Reactions were performed in 20 µl containing 10fmol of homoduplex or heteroduplex [32P]-labeled DNA in 25mM HEPES pH 7.8, 130mM NaCl, 2mM MgCl2, 1mM DTT, 100–200 µg/ml acetylated BSA (Promega), 25 µM ADP (Sigma) and 15% glycerol. Poly(dI-dC) (5ng/µl) (Amersham) was added as non-specific competitor. For gel shift assays using blocked-end DNA, streptavidin–biotin blocked-ends 32P-DNA (1fmol), HPLC-purified cold DNA (9fmol) and streptavidin [850 nM] were incubated on ice for 10min prior to the binding reaction. PCR-purified homoduplex DNA (5ng/µl) was used as non-specific competitor. Samples were evaluated following electrophoresis at 4°C, on 4% polyacrylamide (29:1 bis), 4% glycerol gel in TBE buffer. For EMSA assays using streptavidin–biotin blocked-end DNA, the electrophoresis was developed on 4% polyacrylamide (37.5:1 bis) and 5% glycerol gel in TAE buffer. Gels were dried, visualized using Thyphoon 9410 Phosphorimager and quantified using Quantity One® software (Bio-Rad).

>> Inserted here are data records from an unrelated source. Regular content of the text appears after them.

(** * Task-lifecycle orchestration of the task-tracking service

    A shallow embedding of the request handlers of the task service
    (package main of the Go sources: [createTask], [updateTask],
    [removeTask], [removeAllTasks], [createInvoiceInBillingService], the
    route table of [main]) and of the authorization gate
    ([isAdmin], [adminMiddleware]).

    A handler is a function from the request and the state of the outside
    world (the task collection, the requests handed to the billing
    service) to a response and a new state.  What the handlers obtain from
    libraries and remote services is collected in [Env].

    The development also covers the bootstrap of the two stores
    ([ensureDatabaseAndCollection]), the handlers and the route table of
    the billing service ([BillingService]) and the movie lookup service
    ([MovieInfo]). *)

From Stdlib Require Import ZArith NArith Ascii String Floats.PrimFloat.
From stdpp Require Import gmap strings list fin_maps.

Local Open Scope string_scope.
Local Open Scope Z_scope.
Set Warnings "-register-all".

(** ** Data model *)

(** [primitive.ObjectID] is a 12-byte array; it is kept as the number its
    bytes spell.  [NilObjectID] is the zero value. *)
Definition ObjectID : Type := N.
Definition NilObjectID : ObjectID := 0%N.

(** [time.Time] as stored by the collection: milliseconds since the epoch. *)
Definition Time : Type := Z.

(** Dynamic values: what [interface{}] holds after [encoding/json] decoded
    a body ([VNull] .. [VObj]; a JSON number is a [float64]), and what a BSON
    document holds in addition ([VTime], [VOid]).  [VNull] is Go's [nil]. *)
Inductive Value : Type :=
  | VNull
  | VBool (b : bool)
  | VNum (f : float)
  | VStr (s : string)
  | VArr (l : list Value)
  | VObj (l : list (string * Value))
  | VTime (t : Time)
  | VOid (o : ObjectID).

(** A BSON document ([bson.M]). *)
Abbreviation Doc := (gmap string Value).

Record Task : Type := mkTask {
  ID : ObjectID;
  Title : string;
  Description : string;
  AssignedTo : ObjectID;
  Status : string;
  Hours : float;
  StartDate : Time;
  EndDate : Time;
  InvoiceID : ObjectID;
  ParentTask : option ObjectID
}.

Record Billing : Type := mkBilling {
  BillingID : ObjectID;
  UserID : ObjectID;
  TaskID : ObjectID;
  BillingHours : float;
  Amount : float
}.

(** ** Requests, responses, the outside world *)

Inductive Body : Type :=
  | BEmpty
  | BText (msg : string)
  | BTask (t : Task)
  | BTasks (ts : list Task)
  | BTaskWithSubtasks (t : Task) (subtasks : list Task).

Record Response : Type := mkResponse { code : nat; body : Body }.

(** [http.Error(w, msg, code)] *)
Definition httpError (msg : string) (c : nat) : Response :=
  {| code := c; body := BText msg |}.

Definition StatusOK : nat := 200.
Definition StatusNoContent : nat := 204.
Definition StatusMovedPermanently : nat := 301.
Definition StatusBadRequest : nat := 400.
Definition StatusUnauthorized : nat := 401.
Definition StatusNotFound : nat := 404.
Definition StatusMethodNotAllowed : nat := 405.
Definition StatusInternalServerError : nat := 500.

(** The parts of [*http.Request] the handlers read.  The body is given by
    what [encoding/json] makes of it: [bodyTask] is the result of decoding
    it into a [Task] (every field with a json tag can be filled, also
    [invoice_id]), [bodyMap] the result of decoding it into a
    [map[string]interface{}], listed in the order in which [range] visits the
    map (a map has each key once); [None] is a decoding error. *)
Record Request : Type := mkRequest {
  method : string;
  path : string;
  headerUserID : string;
  queryUserID : string;
  bodyTask : option Task;
  bodyMap : option (list (string * Value))
}.

(** The outcome of an HTTP call to another service: the transport failed,
    or a response came back with a status code and a body that decodes
    (or not) into the expected structure. *)
Inductive HttpResult (A : Type) : Type :=
  | HttpFailed
  | HttpResponded (status : nat) (decoded : option A).
Arguments HttpFailed {A}.
Arguments HttpResponded {A} status decoded.

Inductive DbOp : Type :=
  | OpFind | OpCursorAll | OpFindOne | OpInsertOne | OpUpdateOne
  | OpDeleteOne | OpDeleteMany.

MMR assays were performed with either purified proteins or nuclear extracts using a circular DNA containing a G/T mismatch (24fmol) and a strand scission 5′ to the mismatch (34). In the purified system, mismatch-provoked excision was determined in reactions containing RPA (800fmol), hMLH1–hPMS2 (400fmol), EXO1 (5fmol) and indicated amount of hMSH2–hMSH6 as previously described (35). Reactions (20 µl) were assembled on ice, incubated at 37°C for 10min and terminated by Proteinase K digestion. DNA samples were recovered by ethanol precipitation after two phenol extractions to remove proteins. The mismatch-provoked excision (generating a single-stranded gap) was scored by restriction enzyme digestion as described previously (34,35). In the nuclear extract system, the complete MMR reaction (including mismatch-provoked excision, gap-filling and ligation) was assayed using 50 µg of nuclear extract as previously described (36).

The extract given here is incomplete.